PROBLEM TO SOLVE:
Transcribe the entries exactly as each line appears.

[RECORD EXCERPTS — start]

(** * The suggestion engine of the task management API (main.py)

    A shallow embedding of [TaskSuggestionEngine] and of the endpoint
    [get_smart_suggestions], together with the Python primitives they call.

    Conventions.
    - A Python [str] is a [string]; its characters are 8-bit [ascii] codes.
      The character tables ([lower], [upper], the classes behind [\w] and
      [\s]) are those of Python on the ASCII range; a code of 128 and above
      is left alone by [lower] and [upper] and belongs to neither class.
      So [Py] and [TaskSuggestionEngine] are the code on ASCII text. For
      text of any characters, [Unicode] gives [extract_keywords] on code
      points with Python's tables as parameters, and on ASCII text the two
      agree ([faithful_extract_keywords]).
    - A [List[str]] is a [list string], a [Set[str]] is a [gset string].
    - A [Counter] is a dict, which iterates in insertion order: it is an
      association list that keeps the keys in the order they were first
      counted.
    - The database session is read through two queries; the engine runs in a
      small monad that reads the session and logs every query it issues. *)

From Stdlib Require Import Ascii String.
From stdpp Require Import gmap strings list sorting pretty.

#[local] Set Warnings "-clear-no-such-hyp".

(** ** Python string primitives *)

Module Py.

Definition code (c : ascii) : nat := nat_of_ascii c.

Definition is_upper (c : ascii) : bool := (65 <=? code c) && (code c <=? 90).
Definition is_lower (c : ascii) : bool := (97 <=? code c) && (code c <=? 122).
Definition is_digit (c : ascii) : bool := (48 <=? code c) && (code c <=? 57).

(** [\w]: letters, digits and the underscore. *)
Definition is_word (c : ascii) : bool :=
  is_upper c || is_lower c || is_digit c || (code c =? 95).

(** [\s] and the separators of [str.split()]: tab, line feed, vertical tab,
    form feed, carriage return, the four separators 28 to 31, and space. *)
Definition is_space (c : ascii) : bool :=
  ((9 <=? code c) && (code c <=? 13)) ||
  ((28 <=? code c) && (code c <=? 31)) ||
  (code c =? 32).

Definition lower_char (c : ascii) : ascii :=
  if is_upper c then ascii_of_nat (code c + 32) else c.

Definition upper_char (c : ascii) : ascii :=
  if is_lower c then ascii_of_nat (code c - 32) else c.

Fixpoint map_chars (f : ascii → ascii) (s : string) : string :=
  match s with
  | EmptyString => EmptyString
  | String c s' => String (f c) (map_chars f s')
  end.

(** [s.lower()] *)
Definition lower (s : string) : string := map_chars lower_char s.

(** [s.capitalize()]: the first character in upper case, the rest in lower
    case. *)
Definition capitalize (s : string) : string :=
  match s with
  | EmptyString => EmptyString
  | String c s' => String (upper_char c) (lower s')
  end.

(** [re.sub(r'[^\w\s]', ' ', s)]: each character outside both classes is
    replaced by one space. *)
Definition sub_special (s : string) : string :=
  map_chars (λ c, if is_word c || is_space c then c else " "%char) s.

(** [s.split()]: scan from the left; [cur] is the token being read. A
    whitespace character closes the token if there is one, and runs of
    whitespace produce no empty token. *)
Fixpoint split_from (cur : string) (s : string) : list string :=
  match s with
  | EmptyString => if String.eqb cur "" then [] else [cur]
  | String c s' =>
      if is_space c then
        if String.eqb cur "" then split_from "" s'
        else cur :: split_from "" s'
      else split_from (cur +:+ String c "") s'
  end.

Definition split (s : string) : list string := split_from "" s.

(** [s.split(sep)] for a one-character separator: every occurrence cuts, so
    the result is never empty and may hold empty parts. *)
Fixpoint split_on (sep : ascii) (s : string) : list string :=
  match s with
  | EmptyString => [""]
  | String c s' =>
      if Ascii.eqb c sep then "" :: split_on sep s'
      else match split_on sep s' with
           | [] => [String c ""]
           | part :: parts => String c part :: parts
           end
  end.

(** [sep.join(parts)] *)
Fixpoint join (sep : string) (parts : list string) : string :=
  match parts with
  | [] => ""
  | [p] => p
  | p :: ps => p +:+ sep +:+ join sep ps
  end.

(** [template.format(arg)] for templates whose only replacement fields are
    the automatic [{}]: the argument is written in place of the field. *)
Fixpoint format (template arg : string) : string :=
  match template with
  | EmptyString => EmptyString
  | String "{"%char (String "}"%char rest) => arg +:+ format rest arg
  | String c rest => String c (format rest arg)
  end.

End Py.

(** ** collections.Counter *)

Module Counter.

(** The items of the counter, in the order their keys were inserted. *)
Definition t : Type := list (string * nat).

(** [c[k] = c.get(k, 0) + 1]: an existing key keeps its place, a new key is
    inserted last. *)
Fixpoint incr (k : string) (c : t) : t :=
  match c with
  | [] => [(k, 1)]
  | (k', n) :: c' =>
      if String.eqb k k' then (k', S n) :: c' else (k', n) :: incr k c'
  end.

(** [Counter(iterable)] counts the elements one by one, from the left. *)
Definition of_list (l : list string) : t := foldl (λ c k, incr k c) [] l.

(** [c[k]], which is 0 for a missing key. *)
Fixpoint get (k : string) (c : t) : nat :=
  match c with
  | [] => 0
  | (k', n) :: c' => if String.eqb k k' then n else get k c'
  end.

(** Insertion of an item into a list sorted by descending count, before the
    first item whose count is not larger. *)
Fixpoint insert_desc (x : string * nat) (l : t) : t :=
  match l with
  | [] => [x]
  | y :: l' => if x.2 <? y.2 then y :: insert_desc x l' else x :: l
  end.

(** [sorted(c.items(), key=itemgetter(1), reverse=True)]: Python's sort is
    stable, also with [reverse=True], so items of equal count stay in
    insertion order. *)
Definition sorted_desc (c : t) : t := foldr insert_desc [] c.
(** * ecr_delete_push_images.py: a shallow embedding and its properties

    The script lists the ECR repositories whose name starts with a prefix,
    ranks the three most recently pushed tags of each one and runs a
    pull / delete / push cycle on every such tag.

    Pure code (prefix filter, sort, tag walk, image reference) is embedded as
    Rocq functions.  Code that talks to the outside (boto3 paginators,
    [batch_delete_image], [subprocess.run], [logging]) is embedded in a small
    state / exception / transcript monad over an abstract registry-and-host
    state: every external call is answered by an oracle of the environment
    and recorded, with its answer, in the transcript of the run. *)

From Stdlib Require Import String Ascii List ZArith Lia Bool Arith.
From Stdlib Require Import Permutation Sorted.
Import ListNotations.

Open Scope string_scope.
Open Scope list_scope.

(** ** Python values the script handles *)

(** The exception classes that occur: the two roots of the SDK's exceptions,
    [subprocess.CalledProcessError] (a command that exited non-zero under
    [check=True]), [TypeError] (an unsupported [<] between an [int] and a
    [datetime]) and [OSError] (a command that could not be started). *)
Inductive exn : Type :=
| BotoCoreError
| ClientError
| CalledProcessError
| TypeError
| OSError.

(** Either an exception that was raised or the value that was returned. *)
Definition result (A : Type) : Type := (exn + A)%type.

Definition exn_eqb (a b : exn) : bool :=
  match a, b with
  | BotoCoreError, BotoCoreError
  | ClientError, ClientError
  | CalledProcessError, CalledProcessError
  | TypeError, TypeError
  | OSError, OSError => true
  | _, _ => false
  end.

(** One entry of [imageDetails].  Both members are optional in the response
    shape, which is why the script reads them with [dict.get].  The SDK
    deserialises [imagePushedAt] to a [datetime]; it is represented by its
    instant, in microseconds since the epoch. *)
Record image : Type := Image {
  imagePushedAt : option Z;
  imageTags : option (list string)
}.

(** One entry of [repositories]. *)
Record repository : Type := Repository {
  repositoryName : option string
}.

(** A response page: [None] when the page lacks the list member. *)
Definition page (A : Type) : Type := option (list A).

(** [page.get(member, [])] *)
Definition page_get {A : Type} (p : page A) : list A :=
  match p with
  | Some l => l
  | None => []
  end.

[RECORD EXCERPTS — finish]

TASK ANSWER:
(** * The suggestion engine of the task management API (main.py)

    A shallow embedding of [TaskSuggestionEngine] and of the endpoint
    [get_smart_suggestions], together with the Python primitives they call.

    Conventions.
    - A Python [str] is a [string]; its characters are 8-bit [ascii] codes.
      The character tables ([lower], [upper], the classes behind [\w] and
      [\s]) are those of Python on the ASCII range; a code of 128 and above
      is left alone by [lower] and [upper] and belongs to neither class.
      So [Py] and [TaskSuggestionEngine] are the code on ASCII text. For
      text of any characters, [Unicode] gives [extract_keywords] on code
      points with Python's tables as parameters, and on ASCII text the two
      agree ([faithful_extract_keywords]).
    - A [List[str]] is a [list string], a [Set[str]] is a [gset string].
    - A [Counter] is a dict, which iterates in insertion order: it is an
      association list that keeps the keys in the order they were first
      counted.
    - The database session is read through two queries; the engine runs in a
      small monad that reads the session and logs every query it issues. *)

From Stdlib Require Import Ascii String.
From stdpp Require Import gmap strings list sorting pretty.

#[local] Set Warnings "-clear-no-such-hyp".

(** ** Python string primitives *)

Module Py.

Definition code (c : ascii) : nat := nat_of_ascii c.

Definition is_upper (c : ascii) : bool := (65 <=? code c) && (code c <=? 90).
Definition is_lower (c : ascii) : bool := (97 <=? code c) && (code c <=? 122).
Definition is_digit (c : ascii) : bool := (48 <=? code c) && (code c <=? 57).

(** [\w]: letters, digits and the underscore. *)
Definition is_word (c : ascii) : bool :=
  is_upper c || is_lower c || is_digit c || (code c =? 95).

(** [\s] and the separators of [str.split()]: tab, line feed, vertical tab,
    form feed, carriage return, the four separators 28 to 31, and space. *)
Definition is_space (c : ascii) : bool :=
  ((9 <=? code c) && (code c <=? 13)) ||
  ((28 <=? code c) && (code c <=? 31)) ||
  (code c =? 32).

Definition lower_char (c : ascii) : ascii :=
  if is_upper c then ascii_of_nat (code c + 32) else c.

Definition upper_char (c : ascii) : ascii :=
  if is_lower c then ascii_of_nat (code c - 32) else c.

Fixpoint map_chars (f : ascii → ascii) (s : string) : string :=
  match s with
  | EmptyString => EmptyString
  | String c s' => String (f c) (map_chars f s')
  end.

(** [s.lower()] *)
Definition lower (s : string) : string := map_chars lower_char s.

(** [s.capitalize()]: the first character in upper case, the rest in lower
    case. *)
Definition capitalize (s : string) : string :=
  match s with
  | EmptyString => EmptyString
  | String c s' => String (upper_char c) (lower s')
  end.

(** [re.sub(r'[^\w\s]', ' ', s)]: each character outside both classes is
    replaced by one space. *)
Definition sub_special (s : string) : string :=
  map_chars (λ c, if is_word c || is_space c then c else " "%char) s.

(** [s.split()]: scan from the left; [cur] is the token being read. A
    whitespace character closes the token if there is one, and runs of
    whitespace produce no empty token. *)
Fixpoint split_from (cur : string) (s : string) : list string :=
  match s with
  | EmptyString => if String.eqb cur "" then [] else [cur]
  | String c s' =>
      if is_space c then
        if String.eqb cur "" then split_from "" s'
        else cur :: split_from "" s'
      else split_from (cur +:+ String c "") s'
  end.

Definition split (s : string) : list string := split_from "" s.

(** [s.split(sep)] for a one-character separator: every occurrence cuts, so
    the result is never empty and may hold empty parts. *)
Fixpoint split_on (sep : ascii) (s : string) : list string :=
  match s with
  | EmptyString => [""]
  | String c s' =>
      if Ascii.eqb c sep then "" :: split_on sep s'
      else match split_on sep s' with
           | [] => [String c ""]
           | part :: parts => String c part :: parts
           end
  end.

(** [sep.join(parts)] *)
Fixpoint join (sep : string) (parts : list string) : string :=
  match parts with
  | [] => ""
  | [p] => p
  | p :: ps => p +:+ sep +:+ join sep ps
  end.

(** [template.format(arg)] for templates whose only replacement fields are
    the automatic [{}]: the argument is written in place of the field. *)
Fixpoint format (template arg : string) : string :=
  match template with
  | EmptyString => EmptyString
  | String "{"%char (String "}"%char rest) => arg +:+ format rest arg
  | String c rest => String c (format rest arg)
  end.

End Py.

(** ** collections.Counter *)

Module Counter.

(** The items of the counter, in the order their keys were inserted. *)
Definition t : Type := list (string * nat).

(** [c[k] = c.get(k, 0) + 1]: an existing key keeps its place, a new key is
    inserted last. *)
Fixpoint incr (k : string) (c : t) : t :=
  match c with
  | [] => [(k, 1)]
  | (k', n) :: c' =>
      if String.eqb k k' then (k', S n) :: c' else (k', n) :: incr k c'
  end.

(** [Counter(iterable)] counts the elements one by one, from the left. *)
Definition of_list (l : list string) : t := foldl (λ c k, incr k c) [] l.

(** [c[k]], which is 0 for a missing key. *)
Fixpoint get (k : string) (c : t) : nat :=
  match c with
  | [] => 0
  | (k', n) :: c' => if String.eqb k k' then n else get k c'
  end.

(** Insertion of an item into a list sorted by descending count, before the
    first item whose count is not larger. *)
Fixpoint insert_desc (x : string * nat) (l : t) : t :=
  match l with
  | [] => [x]
  | y :: l' => if x.2 <? y.2 then y :: insert_desc x l' else x :: l
  end.

(** [sorted(c.items(), key=itemgetter(1), reverse=True)]: Python's sort is
    stable, also with [reverse=True], so items of equal count stay in
    insertion order. *)
Definition sorted_desc (c : t) : t := foldr insert_desc [] c.
(** * ecr_delete_push_images.py: a shallow embedding and its properties

    The script lists the ECR repositories whose name starts with a prefix,
    ranks the three most recently pushed tags of each one and runs a
    pull / delete / push cycle on every such tag.

    Pure code (prefix filter, sort, tag walk, image reference) is embedded as
    Rocq functions.  Code that talks to the outside (boto3 paginators,
    [batch_delete_image], [subprocess.run], [logging]) is embedded in a small
    state / exception / transcript monad over an abstract registry-and-host
    state: every external call is answered by an oracle of the environment
    and recorded, with its answer, in the transcript of the run. *)

From Stdlib Require Import String Ascii List ZArith Lia Bool Arith.
From Stdlib Require Import Permutation Sorted.
Import ListNotations.

Open Scope string_scope.
Open Scope list_scope.

(** ** Python values the script handles *)

(** The exception classes that occur: the two roots of the SDK's exceptions,
    [subprocess.CalledProcessError] (a command that exited non-zero under
    [check=True]), [TypeError] (an unsupported [<] between an [int] and a
    [datetime]) and [OSError] (a command that could not be started). *)
Inductive exn : Type :=
| BotoCoreError
| ClientError
| CalledProcessError
| TypeError
| OSError.

(** Either an exception that was raised or the value that was returned. *)
Definition result (A : Type) : Type := (exn + A)%type.

Definition exn_eqb (a b : exn) : bool :=
  match a, b with
  | BotoCoreError, BotoCoreError
  | ClientError, ClientError
  | CalledProcessError, CalledProcessError
  | TypeError, TypeError
  | OSError, OSError => true
  | _, _ => false
  end.

(** One entry of [imageDetails].  Both members are optional in the response
    shape, which is why the script reads them with [dict.get].  The SDK
    deserialises [imagePushedAt] to a [datetime]; it is represented by its
    instant, in microseconds since the epoch. *)
Record image : Type := Image {
  imagePushedAt : option Z;
  imageTags : option (list string)
}.

(** One entry of [repositories]. *)
Record repository : Type := Repository {
  repositoryName : option string
}.

(** A response page: [None] when the page lacks the list member. *)
Definition page (A : Type) : Type := option (list A).

(** [page.get(member, [])] *)
Definition page_get {A : Type} (p : page A) : list A :=
  match p with
  | Some l => l
  | None => []
  end.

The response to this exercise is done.